When I posted the first public playtest of Cortex, I was struggling to solve a design problem. Thanks to all your excellent feedback, and a bit of visual design, I was able to proceed with a few features that not only solved the problem, but really brought the game into its own. With this post, I'm interested to see if you agree or disagree, and what opportunities I might've missed.

Cortex public playtest 2 is now available!

Download for Windows (4.4 MB) Download for Mac (8.6 MB)

Changelog

Here are some of the major changes in this version:

  • You now have four charge types, each with unique behaviors and interactions.
  • Charges use a new cooldown system that eliminates the "charge-spam" degenerate strategy.
  • Randomly-spawned pickups fill your charge bank.
  • Significant performance improvements and optimizations.
  • AI is completely rewritten. It is now much more strategic and employs a variety of behavior profiles.
  • Improved visuals and effects.
  • Windows version no longer starts up in full-screen mode by default.

Feedback

I'm accepting feedback -- particularly critical feedback -- via this page and via Twitter @invicticide. I'd love to know what you liked, and especially what you hated. I'll do my best to respond to as many comments as possible.

I'm also interested in gathering some performance information. In this build you'll see a set of frame rate counters at the bottom of the screen during the game; if you encounter any performance problems, it would be very helpful if you could note what was going on at the time and how low those numbers got, as well as your system specs. I've seen a rare, random lag spike that I haven't yet been able to track down.

How to Play

The object of the game is to capture all opposing neurons and be the last player standing.

When you hold the mouse cursor over a synapse, you’ll see a highlighted path indicating the shortest path a charge can take to reach that point:

Charges always deploy from the nearest neuron (that you own). If you don’t see a highlighted path, then you either don’t have a connection to this synapse from any neuron, or you don’t have any charges available, which means you need to wait until one regenerates. The numbers next to your cursor tell you how many charges are ready to deploy and how much time remains before the next charge regenerates, respectively. (Don't worry: they'll get prettified in the final version.)

To deploy a charge, hold down the left mouse button to display the selector (which will also get prettified later):

You have four charge types to play with: attack, grow, reinforce, and capture:

  • Attack charges trump other charge types and break synapse shields.
  • Grow charges grow additional synapses and can capture multiple enemy synapses at once.
  • Reinforce charges apply a shield to a synapse that prevents it from being captured.
  • Capture charges are the only ones that can capture enemy neurons.

Reinforced synapses block your charges, and can't be captured.
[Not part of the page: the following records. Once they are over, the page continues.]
(* ===== verification/RateLimit.v ===== *)
(** * Abuse controls

    Models [xenoteer-server/src/abuse.rs]: token buckets in fixed-point arithmetic, the
    bounded table of buckets per key with its shared overflow bucket, and the controls
    that the HTTP and WebSocket transports share.

    An [Instant] is its distance in nanoseconds from a fixed origin and a [Duration] is
    its nanoseconds; [u128] values are [N] with the saturation of the source written out.
    The mutex around a table makes every method one atomic step. *)

From stdpp Require Import base numbers list option gmap strings.
From Stdlib Require Import Lia.
From S2P Require Import Prelude.

Local Open Scope N_scope.

Definition u128_max : N := 340282366920938463463374607431768211455.

(** [u128::saturating_add], [u128::saturating_mul]; [saturating_sub] and
    [Instant::saturating_duration_since] are the truncated [-] of [N]. *)
Definition saturating_add (a b : N) : N := N.min u128_max (a + b).
Definition saturating_mul (a b : N) : N := N.min u128_max (a * b).

(** [Rate]. *)
Module Rate.
Record t := mk { capacity : N; refill_tokens : N; refill_period : N }.

Definition period_units (self : t) : N := refill_period self.
Definition capacity_units (self : t) : N := saturating_mul (capacity self) (period_units self).

(** A [u32] capacity and the nanoseconds of a [Duration], which has [u64] seconds. *)
Definition valid (self : t) : Prop :=
  1 <= capacity self <= 4294967295 /\ 1 <= refill_tokens self <= 4294967295 /\
  1 <= refill_period self <= 18446744073709551616 * 1000000000.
You'll need to break the shield with an attack charge first.

Occasionally, a pickup will spawn at a random location on the network. Hit it with any charge type to collect it and fill your charge bank immediately.
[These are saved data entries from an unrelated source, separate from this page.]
(** A destruction that reports [ClockOverflow] has removed the window all the same and
    leaves no tombstone: the reference resolved before, and afterwards it is unknown, not
    destroyed. *)
Theorem overflowing_destroy_removes_window (s : t) (g : Registry.t) (reference : WindowRef.t)
    (now : N) :
  ModelTrace.reachable s g -> snd (destroy reference now s) = Err ClockOverflow ->
  live_reference (WindowRef.xid reference) s = Some reference /\
  snd (resolve_exact reference now (fst (destroy reference now s))) = Err WindowNotFound.
Proof.
  intros [Hwf Hr]%reachable_refines Hd.
  destruct (destroy_cases reference now s) as
    [(e & Hne & He) | [(e & Hne & _ & He) | (Hle & Hl & r & _ & _ & [[Hov He] | [_ He]])]];
    rewrite He in Hd; simplify_eq/=. rewrite He. split; [done |]. simpl.
  unfold live_reference in Hl. apply fmap_Some in Hl as (w & Hw & Hww).
  destruct (wf_entries _ Hwf _ _ Hw) as [_ Hval Hs _ _]. rewrite <- Hww in Hs.
  rewrite resolve_result; [| done | | done]; simpl.
  - rewrite lookup_delete_eq. rewrite decide_False; [done |].
    rewrite expire_expire by done. intros Hin%list_elem_of_fmap. destruct Hin as (entry & -> & Hin).
    rewrite (ref_tombstones _ _ Hr) in Hin.
    assert (Registry.alive g (Tombstone.window entry)) as [_ Hnd].
    { apply (ref_alive _ _ Hr). unfold live_reference. by rewrite Hw, Hww. }
    apply Hnd. unfold Registry.dead. apply elem_of_app. left. apply list_elem_of_fmap.
    exists entry. split; [done |]. rewrite expire_expire in Hin by done.
    eapply elem_of_suffix; [| exact Hin]. etrans; [apply expire_suffix | apply trim_suffix].
  - rewrite Hww. unfold Snapshot.validate in Hval. by apply and_then_Ok in Hval as ([] & Hval & _).
Qed.
End WindowProperties.

(** ** The theorems at a concrete model *)
Module WindowWitness.
Import WindowModel.

Definition hash (code : N) : WindowIdentityHash :=
  mkIdentityHash (String.string_of_list_ascii (repeat (Ascii.ascii_of_N code) 64)).
Definition window (xid birth : N) (code : N) : WindowRef.t :=
  WindowRef.mk (mkDesktopId 1) (mkDesktopGeneration 2) xid birth (hash code).
Definition snapshot_of (w : WindowRef.t) : Snapshot.t :=
  Snapshot.mk w (WindowRef.xid_hex w) (mkRevision 1)
    (Metadata.mk None None None None None [] [] [] [])
    (Correlation.mk None None NoConfidence [] false)
    (mkObservedState Viewable false false false false false false false)
    None None None None None None false [].
Definition start : t :=
  mk (mkDesktopId 1) (mkDesktopGeneration 2) (mkRevision 1) (WindowModelLimits.mk 2 1 5) ∅ [] 0 0.

(** Two windows appear; the first is destroyed and its XID is used again. *)
Definition first : WindowRef.t := window 42 1 97.
Definition second : WindowRef.t := window 7 2 98.
Definition third : WindowRef.t := window 42 3 99.
Definition history : list ModelTrace.op :=
  [ModelTrace.Observe (snapshot_of first) 1; ModelTrace.Observe (snapshot_of second) 2].
Definition later : list ModelTrace.op :=
  [ModelTrace.Observe (snapshot_of third) 4; ModelTrace.SnapshotAll 20].

Fixpoint run (os : list ModelTrace.op) (p : t * Registry.t) : t * Registry.t :=
  match os with
  | [] => p
  | o :: os => run os (ModelTrace.apply o p.1, ModelTrace.track o p.1 p.2)
  end.

Lemma window_run_steps os p q : steps ModelTrace.step p q -> steps ModelTrace.step p (run os q).
Proof.
  revert q. induction os as [| o os IH]; intros q Hst; [done |]. simpl. apply IH.
  eapply steps_trans; [done |]. by exists o.
Qed.

Lemma window_apply_steps os s s0 :
  steps (fun a b => exists o, b = ModelTrace.apply o a) s s0 ->
  steps (fun a b => exists o, b = ModelTrace.apply o a) s
    (fold_left (fun s o => ModelTrace.apply o s) os s0).
Proof.
  revert s0. induction os as [| o os IH]; intros s0 Hst; [done |]. simpl. apply IH.
  eapply steps_trans; [done |]. by exists o.
Qed.

Lemma history_reachable os :
  ModelTrace.reachable (run os (start, Registry.empty)).1 (run os (start, Registry.empty)).2.
Proof.
  exists (mkDesktopId 1), (mkDesktopGeneration 2), (WindowModelLimits.mk 2 1 5), start.
  split; [by vm_compute |]. rewrite <- surjective_pairing. apply window_run_steps. constructor.
Qed.

Definition reached : t := (run history (start, Registry.empty)).1.

Lemma resolution_refines_registry_witness :
  exists resolved, snd (resolve_exact first 3 reached) = Ok resolved /\
    Snapshot.window (resolved_snapshot resolved) = first.
Proof.
  destruct (resolution_refines_registry reached (run history (start, Registry.empty)).2 first 3
    (history_reachable history)) as (_ & _ & H); [by vm_compute.. |].
  destruct (snd (resolve_exact first 3 reached)) as [resolved | e] eqn:Hr;
    [| revert Hr; by vm_compute].
  exists resolved. split; [done |]. by apply H.
Defined.

Lemma destroyed_window_never_resolves_witness :
  let after := fst (destroy first 3 reached) in
  let s' := fold_left (fun s o => ModelTrace.apply o s) later after in
  live_reference 42 s' = Some third /\
  forall resolved, snd (resolve_exact first 21 s') <> Ok resolved.
Proof.
  intros after s'. split; [by vm_compute |].
  refine (proj1 (destroyed_window_never_resolves reached (run history (start, Registry.empty)).2
    first 3 (Tombstone.mk first (mkRevision 4) 8) s' (history_reachable history) _ _ 21)).
  - by vm_compute.
  - apply window_apply_steps. constructor.
Defined.

Lemma window_model_bounded_witness :
  counts reached = (2, 0) /\ (counts reached).1 <= 2.
Proof.
  split; [by vm_compute |].
  apply (window_model_bounded reached (run history (start, Registry.empty)).2
    (history_reachable history)).
Defined.

Lemma snapshot_all_exact_witness :
  exists snapshots, snd (snapshot_all 3 reached) = Ok (mkRevision 3, snapshots) /\
    map Snapshot.window snapshots = [second; first].
Proof.
  destruct (snapshot_all_exact reached (run history (start, Registry.empty)).2 3
    (history_reachable history)) as (snapshots & H & _); [by vm_compute |].
  exists snapshots. split; [exact H |]. revert H. vm_compute. intros [= <-]. reflexivity.
Defined.

Lemma overflowing_destroy_removes_window_witness :
  snd (resolve_exact first u64_max (fst (destroy first u64_max reached))) = Err WindowNotFound.
Proof.
  apply (overflowing_destroy_removes_window reached (run history (start, Registry.empty)).2
    first u64_max (history_reachable history)).
  by vm_compute.
Defined.
End WindowWitness.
That's all there is to it!

Next Steps

Cortex development has pretty much had an exclusive hold over my free time for the last several weeks. Now that public playtest 2 is released, I'm going to take a week or two off (aside from collecting and responding to feedback) and spend some time playing other people's games, and mentally decompressing.
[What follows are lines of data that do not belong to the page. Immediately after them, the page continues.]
(** The predicates that are counted window by window. *)
Lemma quantified_exact (found : list WindowQueryRecord) (p : WindowWaitPredicate)
    (q : WindowWaitSelectorQuantifier) (e : WaitEvaluation.t) :
  let holds r := snapshot_satisfies (record_snapshot r) p = true in
  let satisfying := filter (fun snapshot => snapshot_satisfies snapshot p = true)
                      (map record_snapshot found) in
  (let? satisfying_count := u32_len satisfying TooManySnapshots in
   let satisfied :=
     match q with
     | QuantAny => bool_decide (0 < satisfying_count)
     | QuantAll => bool_decide (0 < len found /\ satisfying_count = len found)
     | QuantExactlyOne => bool_decide (len found = 1 /\ satisfying_count = 1)
     end in
   Ok (WaitEvaluation.mk satisfied (len found) satisfying_count satisfying)) = Ok e ->
  WaitEvaluation.selected_count e = len found /\
  (WaitEvaluation.predicate_satisfied e = true <->
   match q with
   | QuantAny => exists r, r ∈ found /\ holds r
   | QuantAll => found <> [] /\ Forall holds found
   | QuantExactlyOne => exists r, found = [r] /\ holds r
   end).
Proof.
  intros holds satisfying (n & [_ ->]%u32_len_Ok & [= <-])%and_then_Ok. simpl. split; [done |].
  assert (0 < len satisfying <-> exists r, r ∈ found /\ holds r) as Hex.
  { unfold satisfying. induction found as [| r l IH]; simpl.
    - split; [unfold len; simpl; lia | by intros (r & ?%not_elem_of_nil & _)].
    - rewrite filter_cons. case_decide as Hr.
      + rewrite len_cons. split; [intros _; exists r; split; [by left | done] | lia].
      + rewrite IH. split; intros (x & Hx & Hh); exists x.
        * split; [by right | done].
        * apply elem_of_cons in Hx as [-> | Hx]; [done | done]. }
  assert (len satisfying <= len found /\ (len satisfying = len found <-> Forall holds found)) as [Hle Hall].
  { unfold satisfying. clear. induction found as [| r l IH]; [split; [done | by split; constructor] |]. cbn [map].
    destruct IH as [IHl IH]. rewrite filter_cons, list.Forall_cons. unfold holds at 1.
    case_decide as Hr; rewrite ?len_cons; (split; [lia |]).
    - rewrite <- IH. split; [intros ?; split; [done | lia] | lia].
    - split; [lia | tauto]. }
  destruct q; rewrite bool_decide_eq_true.
  - done.
  - rewrite Hall, <- (len_zero_iff found). split; intros [H1 H2]; (split; [lia | done]).
  - split.
    + intros [H1 H2]. destruct (proj1 Hex) as (x & Hx & Hh); [lia |]. clearbody satisfying.
      unfold len in H1. destruct found as [| r [| ? ?]]; simpl in H1; [lia | | lia].
      apply list_elem_of_singleton in Hx as ->. by exists r.
    + intros (r & -> & Hr). split; [done |]. apply Hall. by repeat constructor.
Qed.

(** *** Following the continuations *)
Context {fingerprint : Type} `{EqDecision fingerprint}.

(** [paged page c windows]: from the continuation [c] on, the pages end, and show [windows]. *)
Inductive paged {E} (page : option (Continuation (fingerprint := fingerprint)) ->
    result (PageProjection (fingerprint := fingerprint)) E) (limit : N) :
    option Continuation -> list Snapshot.t -> Prop :=
  | paged_last c p :
      page c = Ok p -> page_continuation p = None -> len (page_windows p) <= limit ->
      paged page limit c (page_windows p)
  | paged_next c p c' rest :
      page c = Ok p -> page_continuation p = Some c' -> len (page_windows p) = limit ->
      paged page limit (Some c') rest -> paged page limit c (page_windows p ++ rest).

Lemma paged_ext {E} (page page' : option (Continuation (fingerprint := fingerprint)) ->
    result (PageProjection (fingerprint := fingerprint)) E) limit c windows :
  (forall c, page' c = page c) -> paged page limit c windows -> paged page' limit c windows.
Proof.
  intros He. induction 1 as [c p Hp Hn Hl | c p c' rest Hp Hn Hl _ IH].
  - by apply paged_last; [rewrite He | |].
  - by eapply paged_next; [rewrite He | | |].
Qed.

Section Pages.
Context (v : WindowQueryView.t) (l : list WindowQueryRecord) (order : WindowOrder).
Context (query : ContinuationQuery (fingerprint := fingerprint)) (limit : N).
Context (Hlen : len l <= MAX_WINDOW_WAIT_COUNT) (Hlimit : 1 <= limit <= MAX_WINDOW_PAGE_LIMIT).

Definition resume (offset : N) : Continuation :=
  mkContinuation (WindowQueryView.desktop_id v) (WindowQueryView.desktop_generation v)
    (WindowQueryView.snapshot_revision v) order query offset.

(** The continuation of an offset: none for the first page. *)
Definition from (offset : N) : option Continuation :=
  if decide (offset = 0) then None else Some (resume offset).

Lemma project_page_spec offset :
  offset = 0 \/ offset < len l ->
  project_page v l order query limit (from offset) =
  Ok (mkPage (WindowQueryView.desktop_id v) (WindowQueryView.desktop_generation v)
    (WindowQueryView.snapshot_revision v)
    (map record_snapshot (take (N.to_nat limit) (drop (N.to_nat offset) l)))
    (if decide (offset + limit < len l) then Some (resume (offset + limit)) else None)).
Proof.
  unfold MAX_WINDOW_WAIT_COUNT, MAX_WINDOW_PAGE_LIMIT in *. intros Ho. unfold project_page.
  rewrite ensure_pass by (unfold MAX_WINDOW_PAGE_LIMIT; lia). simpl.
  assert (resume_offset v (len l) order query (from offset) = Ok offset) as ->.
  { unfold from. case_decide as Hz; simpl; [by rewrite Hz |].
    rewrite ensure_pass by tauto. simpl. rewrite ensure_pass by lia. done. }
  cbn [and_then]. unfold u64_max.
  destruct (decide (offset + limit < len l)) as [Hlt | Hge].
  - rewrite (N.min_r _ (offset + limit)) by lia. rewrite (N.min_l (offset + limit)) by lia.
    replace (offset + limit - offset) with limit by lia.
    rewrite decide_True by done. by rewrite ensure_pass by lia.
  - rewrite (N.min_r _ (offset + limit)) by lia. rewrite (N.min_r (offset + limit)) by lia.
    rewrite decide_False by lia. cbn [and_then].
    by rewrite !take_ge by (rewrite length_drop; unfold len in *; lia).
Qed.

Lemma pages_from offset :
  offset = 0 \/ offset < len l ->
  paged (project_page v l order query limit) limit (from offset)
    (map record_snapshot (drop (N.to_nat offset) l)).
Proof.
  remember (N.to_nat (len l - offset)) as k eqn:Hk. revert offset Hk.
  induction (lt_wf k) as [k _ IH]. intros offset -> Ho.
  pose proof (project_page_spec offset Ho) as Hp.
  destruct (decide (offset + limit < len l)) as [Hlt | Hge].
  - rewrite <- (take_drop (N.to_nat limit) (drop (N.to_nat offset) l)), map_app, drop_drop.
    refine (paged_next _ _ _ _ (resume (offset + limit)) _ Hp _ _ _).
    + done.
    + simpl. unfold len in *. rewrite length_map, length_take, length_drop. lia.
    + replace (N.to_nat offset + N.to_nat limit)%nat with (N.to_nat (offset + limit)) by lia.
      assert (from (offset + limit) = Some (resume (offset + limit))) as <-
        by (unfold from; by rewrite decide_False by lia).
      eapply IH; [| done | by right]. lia.
  - assert (take (N.to_nat limit) (drop (N.to_nat offset) l) = drop (N.to_nat offset) l) as Ht
      by (apply take_ge; rewrite length_drop; unfold len in *; lia).
    rewrite <- Ht. refine (paged_last _ _ _ _ Hp _ _); simpl; [done |].
    unfold len in *. rewrite length_map, length_take. lia.
Qed.
End Pages.
End Facts.
End QueryFacts.

(** ** Properties *)
Section QueryProperties.
Import SelectorValidation QueryEngine QueryFacts.
Context (to_lowercase : string -> string).
Context {nfa pikevm : Type} (nfa_build : string -> bool -> option nfa).
Context (pikevm_new : nfa -> option pikevm) (is_match : pikevm -> string -> bool).
Context (desktop : DesktopId) (generation : DesktopGeneration) (revision : WindowModelRevision).
Context (records : list WindowQueryRecord) (v : WindowQueryView.t).
Context (Hv : WindowQueryView.new desktop generation revision records = Ok v).

#[local] Abbreviation meets := (satisfies to_lowercase nfa_build pikevm_new is_match).

(** Resolving a selector names a window only when that is unambiguous: with
    [ExactlyOne], the only window the selector asks for; with [First], the least one in the
    requested order.  Otherwise the error says whether there was none or how many. *)
Theorem resolve_exact_match (s : WindowSelector) (order : WindowOrder)
    (policy : WindowSingleMatchPolicy) (compiled : CompiledSelector (pikevm := pikevm)) :
  compile_selector to_lowercase nfa_build pikevm_new v s = Ok compiled ->
  match resolve to_lowercase nfa_build pikevm_new is_match v s order policy with
  | Ok p => exists r, r ∈ records /\ meets s r /\ projection_window p = record_snapshot r /\
      projection_revision p = revision /\
      match policy with
      | ExactlyOne => forall r', r' ∈ records -> meets s r' -> r' = r
      | First => forall r', r' ∈ records -> meets s r' -> ordering_le (compare_records order r r')
      end
  | Err NoMatch => forall r, r ∈ records -> ~ meets s r
  | Err (Ambiguous n) => policy = ExactlyOne /\ 2 <= n /\
      exists found, NoDup found /\ len found = n /\ forall r, r ∈ found <-> r ∈ records /\ meets s r
  | Err _ => False
  end.
Proof.
  intros Hc. apply ViewFacts.new_view_ok in Hv as [-> Hok].
  pose proof Hc as [_ Hcomp]%compile_selector_Ok. unfold resolve. rewrite Hc. simpl.
  set (found := matching to_lowercase is_match compiled records).
  assert (forall r, r ∈ found <-> r ∈ records /\ meets s r) as Hfound by (intros r; by apply matching_spec).
  assert (NoDup found) as Hnd by (eapply NoDup_filter, NoDup_fmap_1, (ViewFacts.view_distinct _ Hok)).
  destruct (decide (found = [])) as [He | He].
  { rewrite ensure_reject by done. simpl. intros r Hr Hs. assert (r ∈ found) as Hin by (by apply Hfound).
    rewrite He in Hin. by apply not_elem_of_nil in Hin. }
  rewrite ensure_pass by done. simpl.
  pose proof (OrderFacts.sort_records_Permutation order found) as Hperm.
  pose proof (OrderFacts.sort_records_sorted order found) as Hsort.
  destruct (sort_records order found) as [| r rest] eqn:Hs.
  { symmetry in Hperm. apply Permutation_nil_r in Hperm. done. }
  assert (r ∈ found) as Hr by (rewrite <- Hperm; by left).
  destruct policy; simpl.
  - case_decide as Hl; simpl.
    + assert (len found <= MAX_WINDOW_WAIT_COUNT) as Hle.
      { etrans; [| apply (ViewFacts.view_len _ Hok)]. unfold len, found, matching. simpl.
        pose proof (length_filter (fun r => matches to_lowercase is_match compiled r = true) records). lia. }
      unfold u32_len. unfold MAX_WINDOW_WAIT_COUNT in Hle. rewrite ensure_pass by lia. simpl.
      split_and!; [done | | by exists found]. rewrite <- len_zero_iff in He. lia.
    + exists r. apply Hfound in Hr as Hr'. split_and!; try tauto. intros r' Hin Hm.
      assert (r' ∈ found) as Hr'' by (apply Hfound; tauto). unfold len in Hl.
      destruct found as [| a [| b found']]; simpl in Hl; [done | | lia].
      apply list_elem_of_singleton in Hr'' as ->. by apply list_elem_of_singleton in Hr as ->.
  - exists r. apply Hfound in Hr as Hr'. split_and!; try tauto. intros r' Hin Hm.
    assert (r' ∈ r :: rest) as Hr'' by (rewrite Hperm; apply Hfound; tauto).
    apply elem_of_cons in Hr'' as [-> | Hr''].
    + unfold ordering_le. by rewrite (total_refl _ (OrderFacts.total_records order)).
    + apply Sorted.StronglySorted_inv in Hsort as [_ Hall].
      by apply (proj1 (Forall_forall _ _) Hall).
Qed.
After that, though, the game's road to completion looks something like this:

  • Public playtest 2 feedback
  • Final art and effects for the selector and in-game HUD
  • Fill in a few visual effects for events which are missing them
  • Design and implement a proper frontend
  • Implement a proper end-of-round screen with results and game stats
  • Sound effects and music
  • Ongoing bug fixes and performance optimizations

I'm hesitant to put an absolute date on completion, because this is a side project that competes for time with multiple higher-priority obligations... but I'm tentatively eying the end of May for a final build.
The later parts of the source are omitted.